• Task instructions
Below are records; copy every line in them that holds the word "EngineCall".

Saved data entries
----
(** X3.  A result is marked successful exactly when no error is returned
    with it. *)
Theorem Success_iff_no_error (cs : Collaborators) (h : list Call) :
  (forall message,
      let run := ProcessCleansingMessage cs message h in
      Success run.1.1 = true <-> run.1.2 = None)
  /\ (forall contractorID,
      let run := DeleteContractorFiles cs contractorID h in
      Success run.1.1 = true <-> run.1.2 = None)
  /\ (forall projectID,
      let run := DeleteProjectFiles cs projectID h in
      Success run.1.1 = true <-> run.1.2 = None)
  /\ (forall siteID,
      let run := DeleteSiteFiles cs siteID h in
      Success run.1.1 = true <-> run.1.2 = None).
Proof.
  assert (Hc : forall contractorID,
             let run := DeleteContractorFiles cs contractorID h in
             Success run.1.1 = true <-> run.1.2 = None).
  { intros. subst run. unfold DeleteContractorFiles. answers; done. }
  assert (Hp : forall projectID,
             let run := DeleteProjectFiles cs projectID h in
             Success run.1.1 = true <-> run.1.2 = None).
  { intros. subst run. unfold DeleteProjectFiles. answers; done. }
  assert (Hs : forall siteID,
             let run := DeleteSiteFiles cs siteID h in
             Success run.1.1 = true <-> run.1.2 = None).
  { intros. subst run. unfold DeleteSiteFiles. answers; done. }
  split; [|done].
  intros message run. subst run. unfold ProcessCleansingMessage.
  destruct (negb (IsValidType message)); [done|].
  case_bool_decide; [apply Hc|].
  case_bool_decide; [apply Hp|].
  case_bool_decide; [apply Hs|done].
Qed.

End Orchestrator.

Section ConfirmedCount.
Import Dto S3Engine TraceSpec.
Variable w : World.

Lemma confirmed_app h new new' :
  confirmed w h (new ++ new')
  = (confirmed w h new + confirmed w (h ++ new) new')%nat.
Proof.
  revert h. induction new as [|e new IH]; intros h; simpl.
  - by rewrite app_nil_r.
  - rewrite IH, <- app_assoc. simpl. lia.
Qed.

Lemma deleteBatchWithClient_confirmed client bucket batch st :
  batch <> [] ->
  let ev := EvDeleteObjects client bucket (map Key batch) in
  exists r,
    deleteBatchWithClient w client bucket batch st
    = (r, {| trace := trace st ++ [ev];
             regionClients := regionClients st |})
    /\ r.1 = confirmedBy w (trace st) ev
    /\ (is_Some r.2 -> r.1 = 0%nat).
Proof.
  intros Hne ev. unfold deleteBatchWithClient.
  rewrite bool_decide_eq_false_2 by (by destruct batch).
  unfold bind, history, emit, ret. simpl.
  destruct (client_DeleteObjects w (trace st) client bucket (map Key batch))
    as [output|err]; eexists; (split; [reflexivity|]); simpl.
  - split; [done|]. by intros [? [=]].
  - done.
Qed.

(** The batch loop adds to [totalDeleted] what the backend confirmed in
    the calls it made, also when the last of them failed. *)
Lemma batchLoop_confirmed client bucket objects :
  forall fuel i totalDeleted st r st',
    batchLoop (deleteBatchWithClient w client bucket) objects
              fuel i totalDeleted st = (r, st') ->
    exists new,
      trace st' = trace st ++ new
      /\ Forall deleteObjectsEvent new
      /\ r.1 = (totalDeleted + confirmed w (trace st) new)%nat.
Proof.
  induction fuel as [|fuel IH]; intros i total st r st' Hrun;
    simpl in Hrun.
  { injection Hrun as <- <-. exists []. rewrite app_nil_r. simpl.
    split; [done|]. split; [constructor|lia]. }
  case_bool_decide as Hi.
  2:{ injection Hrun as <- <-. exists []. rewrite app_nil_r. simpl.
      split; [done|]. split; [constructor|lia]. }
  set (end_ := if bool_decide (length objects < i + maxDeleteBatchSize)%nat
               then length objects else (i + maxDeleteBatchSize)%nat)
    in Hrun.
  assert (Hlen : length (slice objects i end_) = (end_ - i)%nat).
  { apply length_slice. unfold end_, maxDeleteBatchSize.
    case_bool_decide; lia. }
  destruct (deleteBatchWithClient_confirmed client bucket
              (slice objects i end_) st) as (rb & Hcall & Hcount & Herr).
  { intros Hnil. rewrite Hnil in Hlen. simpl in Hlen.
    unfold end_, maxDeleteBatchSize in Hlen. case_bool_decide; lia. }
  unfold bind in Hrun. rewrite Hcall in Hrun.
  set (ev := EvDeleteObjects client bucket
               (map Key (slice objects i end_))) in *.
  destruct rb as [deleted [err|]]; simpl in *.
  - injection Hrun as <- <-. exists [ev]. simpl.
    split; [done|]. split; [by repeat constructor|].
    rewrite <- Hcount, (Herr ltac:(by eexists)). lia.
  - apply IH in Hrun as (new & Htr & Hall & Hr). simpl in Htr, Hr.
    exists (ev :: new). split; [by rewrite Htr, <- app_assoc|].
    split; [by constructor|]. simpl. rewrite Hr, Hcount. lia.
Qed.


Lemma getClientForRegion_events region st c st' :
  getClientForRegion w region st = (c, st') ->
  exists new,
    trace st' = trace st ++ new
    /\ Forall deleteObjectsEvent new
    /\ forall h, confirmed w h new = 0%nat.
Proof.
  unfold getClientForRegion.
  case_bool_decide as Hr.
  { intros [= <- <-]. exists []. by rewrite app_nil_r. }
  case_bool_decide as Hin.
  { intros [= <- <-]. exists []. by rewrite app_nil_r. }
  destruct (config_LoadDefaultConfig w (trace st) region);
    intros [= <- <-]; exists [EvLoadConfig region]; simpl;
    (split; [done|]); (split; [by repeat constructor|done]).
Qed.

(** A goroutine never adds more to [totalDeleted] than its calls had
    confirmed, and adds exactly that when it returns no error. *)
Lemma goroutine_confirmed region bucket bucketObjs acc st acc' st' :
  goroutine w region bucket bucketObjs acc st = (acc', st') ->
  exists new,
    trace st' = trace st ++ new
    /\ Forall deleteObjectsEvent new
    /\ (acc'.1 <= acc.1 + confirmed w (trace st) new)%nat
    /\ (acc'.2 = None ->
        acc.2 = None
        /\ acc'.1 = (acc.1 + confirmed w (trace st) new)%nat).
Proof.
  unfold goroutine. destruct acc as [totalDeleted groupErr].
  unfold bind.
  destruct (getClientForRegion w region st) as [c st1] eqn:Hc.
  apply getClientForRegion_events in Hc as (cfg & Hcfg & Hkind & Hzero).
  destruct c as [client|err].
  - destruct (deleteBucketObjectsWithClient w client bucket bucketObjs st1)
      as [[deleted err] st2] eqn:Hrun.
    unfold deleteBucketObjectsWithClient in Hrun.
    apply batchLoop_confirmed in Hrun as (new & Htr & Hall & Hr).
    simpl in Hr. rewrite Hcfg in Hr.
    assert (Hsum : confirmed w (trace st) (cfg ++ new) = deleted).
    { rewrite confirmed_app, Hzero, Hr. lia. }
    destruct err as [err|]; intros [= <- <-]; simpl;
      exists (cfg ++ new); rewrite Htr, Hcfg, <- app_assoc, Hsum;
      (split; [done|]); (split; [by apply Forall_app|]).
    + split; [lia|]. by destruct groupErr.
    + split; [lia|]. done.
  - intros [= <- <-]. simpl. exists cfg.
    split; [done|]. split; [done|]. rewrite Hzero.
    split; [lia|]. by destruct groupErr.
Qed.

Lemma bucketsLoop_confirmed region (l : list (string * list S3Object)) :
  forall acc st acc' st',
    foldM (fun acc bo => goroutine w region bo.1 bo.2 acc) l acc st
    = (acc', st') ->
    exists new,
      trace st' = trace st ++ new
      /\ Forall deleteObjectsEvent new
      /\ (acc'.1 <= acc.1 + confirmed w (trace st) new)%nat
      /\ (acc'.2 = None ->
          acc.2 = None
          /\ acc'.1 = (acc.1 + confirmed w (trace st) new)%nat).
Proof.
  induction l as [|[bucket0 objs0] l IH]; intros acc st acc' st' Hrun.
  - injection Hrun as <- <-. exists []. rewrite app_nil_r. simpl.
    split; [done|]. split; [constructor|]. split; [lia|].
    intros Hn. split; [done|lia].
  - simpl in Hrun. unfold bind in Hrun.
    destruct (goroutine w region bucket0 objs0 acc st)
      as [acc1 st1] eqn:Hgo.
    apply goroutine_confirmed in Hgo
      as (new1 & Htr1 & Hk1 & Hle1 & Heq1).
    apply IH in Hrun as (new2 & Htr2 & Hk2 & Hle2 & Heq2).
    exists (new1 ++ new2).
    rewrite Htr2, Htr1, <- app_assoc, confirmed_app, <- Htr1.
    split; [done|]. split; [by apply Forall_app|]. split; [lia|].
    intros Hnone. destruct (Heq2 Hnone) as [Hn1 He2].
    destruct (Heq1 Hn1) as [Hn0 He1]. split; [done|lia].
Qed.

Lemma regionsLoop_confirmed
    (l : list (string * gmap string (list S3Object))) :
  forall acc st acc' st',
    foldM (fun acc rb =>
             foldM (fun acc bo => goroutine w rb.1 bo.1 bo.2 acc)
                   (map_to_list rb.2) acc)
          l acc st = (acc', st') ->
    exists new,
      trace st' = trace st ++ new
      /\ Forall deleteObjectsEvent new
      /\ (acc'.1 <= acc.1 + confirmed w (trace st) new)%nat
      /\ (acc'.2 = None ->
          acc.2 = None
          /\ acc'.1 = (acc.1 + confirmed w (trace st) new)%nat).
Proof.
  induction l as [|[region0 m0] l IH]; intros acc st acc' st' Hrun.
  - injection Hrun as <- <-. exists []. rewrite app_nil_r. simpl.
    split; [done|]. split; [constructor|]. split; [lia|].
    intros Hn. split; [done|lia].
  - simpl in Hrun. unfold bind in Hrun.
    destruct (foldM (fun acc bo => goroutine w region0 bo.1 bo.2 acc)
                    (map_to_list m0) acc st) as [acc1 st1] eqn:Hin.
    apply bucketsLoop_confirmed in Hin
      as (new1 & Htr1 & Hk1 & Hle1 & Heq1).
    apply IH in Hrun as (new2 & Htr2 & Hk2 & Hle2 & Heq2).
    exists (new1 ++ new2).
    rewrite Htr2, Htr1, <- app_assoc, confirmed_app, <- Htr1.
    split; [done|]. split; [by apply Forall_app|]. split; [lia|].
    intros Hnone. destruct (Heq2 Hnone) as [Hn1 He2].
    destruct (Heq1 Hn1) as [Hn0 He1]. split; [done|lia].
Qed.

Lemma DeleteObjects_run (objects : list S3Object) (st : State) :
  let run := DeleteObjects w objects st in
  exists new,
    trace run.2 = trace st ++ new
    /\ Forall deleteObjectsEvent new
    /\ (run.1.1 <= confirmed w (trace st) new)%nat
    /\ (run.1.2 = None -> run.1.1 = confirmed w (trace st) new).
Proof.
  intros run. subst run. unfold DeleteObjects.
  case_bool_decide as Hlen.
  - simpl. exists []. rewrite app_nil_r. simpl.
    split; [done|]. split; [constructor|]. split; [lia|done].
  - destruct (foldM _ (map_to_list (groupObjects objects)) (0%nat, None) st)
      as [acc' st'] eqn:Hrun.
    apply regionsLoop_confirmed in Hrun as (new & Htr & Hk & Hle & Heq).
    exists new. simpl in *. split; [done|]. split; [done|].
    split; [lia|]. intros Hnone. by destruct (Heq Hnone) as [_ ->].
Qed.
(** * Video-Editor: the JNI boundary layer [mlt_wrapper.cpp]

    A shallow embedding of [app/src/main/cpp/mlt_wrapper.cpp].  The file
    exports eleven native entry points for the Java class
    [uc.ucworks.videosnap.MltHelper].  Each entry point is embedded as a
    computation in a small state monad over the part of the process a
    native method can reach: the JVM heap (through [JNIEnv]), the pending
    Java exception, the media files on disk and the calls made to the
    multimedia engine.

    The helper [apply_filter_chain] and the include of the engine's header
    are commented out in the source; they are no part of the compiled
    program and have no embedding here. *)

From Stdlib Require Import ZArith Floats.PrimFloat.
From stdpp Require Import gmap strings list.

Local Open Scope Z_scope.

(** ** JNI value types *)

(** A [jobject] is an opaque reference into the JVM heap; [jstring] and
    [jobjectArray] are the same reference type at the C++ level. *)
Definition jobject := nat.
Definition jstring := jobject.
Definition jobjectArray := jobject.

(** [jint] is a 32-bit signed integer, carried as a [Z]; [jdouble] is an
    IEEE 754 binary64 number. *)
Definition jint := Z.
Definition jdouble := float.

(** What a heap cell can hold: a [java.lang.String], an array of
    references, or an instance of some other class. *)
Inductive JavaObject : Type :=
  | JString (chars : string)
  | JObjArray (elems : list jobject)
  | JInstance (class : string).


(** ** The world a native method runs in *)

(** Modelled from the spec: the metadata of a media resource (section 3,
    Media Handle), which is what the disk holds at a path.  The source
    declares no type for it. *)
Record MediaFile : Type := mkMediaFile {
  duration : jdouble;
  width : Z;
  height : Z;
  frameRate : jdouble;
  audioChannels : Z
}.

(** Modelled from the spec: the failure kinds of section 7.  A native
    method reports a failure to its Java caller by leaving an exception
    pending in the [JNIEnv]; the source declares no error type. *)
Inductive ErrorKind : Type :=
  | NotFound | UnsupportedFormat | UnsupportedFilter | InvalidParameter
  | InvalidRange | EmptyInput | EncodeFailure | DecodeFailure
  | DiskWriteFailure | Cancelled | TrackingLost.

(** Modelled from the spec: the capabilities consumed from the external
    multimedia engine (section 6).  The engine's header is not included by
    the source, so the log of engine calls can only ever stay as it is. *)
Inductive EngineCall : Type :=
  | Decode (path : string)
  | ApplyFilter (stage : string)
  | Compose
  | Encode (path : string).

Record World : Type := mkWorld {
  heap : list JavaObject;           (* JVM heap, reached through JNIEnv *)
  thrown : option ErrorKind;        (* pending Java exception, if any *)
  files : gmap string MediaFile;    (* media files on disk, by path *)
  engine : list EngineCall          (* calls made to the engine so far *)
}.
(** * PDF pagination and export pipeline of the content browser

    A shallow embedding of the three copies of [splitContentIntoPages]
    (QAView, GenericContentView, NotesView) and of the three
    [handleExportConfirm] handlers, with the properties of the
    natural-language specification stated and settled against them.

    Conventions.
    - HTML text is a [string]; only ASCII structure is ever inspected.
    - A pixel height is a [Z] (JavaScript number holding an integer).
    - The browser is not part of the repository: the DOM is modelled by a
      small tree type with the handful of accessors the code calls, and the
      height probe ([tempDiv.offsetHeight] after the probe holds one node) is
      a parameter [measure]. *)

From Stdlib Require Import ZArith String Ascii List Bool Lia DecimalString.
From stdpp Require Import base list strings gmap.
Import ListNotations.

Local Open Scope Z_scope.

(* ===================================================================== *)
(** * JavaScript string helpers *)
(* ===================================================================== *)

Module Js.

(** The double-quote character, kept out of the literals below. *)
Definition dq : string := String (ascii_of_nat 34) EmptyString.

(** [a !== b] on strings. *)
Definition strictNe (a b : string) : bool := negb (String.eqb a b).

(** Truthiness of a string: the empty string is falsy. *)
Definition truthy (s : string) : bool := strictNe s "".

(** [parts.join('')]. *)
Fixpoint concatStr (l : list string) : string :=
  match l with
  | [] => ""
  | s :: r => s +:+ concatStr r
  end.


(** ASCII part of [\s]: tab, line feed, vertical tab, form feed, carriage
    return and space. *)
Definition isSpace (c : ascii) : bool :=
  let n := nat_of_ascii c in
  ((9 <=? n)%nat && (n <=? 13)%nat) || (n =? 32)%nat.

Definition lowerChar (c : ascii) : ascii :=
  let n := nat_of_ascii c in
  if ((65 <=? n)%nat && (n <=? 90)%nat) then ascii_of_nat (n + 32) else c.

Definition upperChar (c : ascii) : ascii :=
  let n := nat_of_ascii c in
  if ((97 <=? n)%nat && (n <=? 122)%nat) then ascii_of_nat (n - 32) else c.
----
• Task result
Inductive EngineCall : Type :=
  engine : list EngineCall          (* calls made to the engine so far *)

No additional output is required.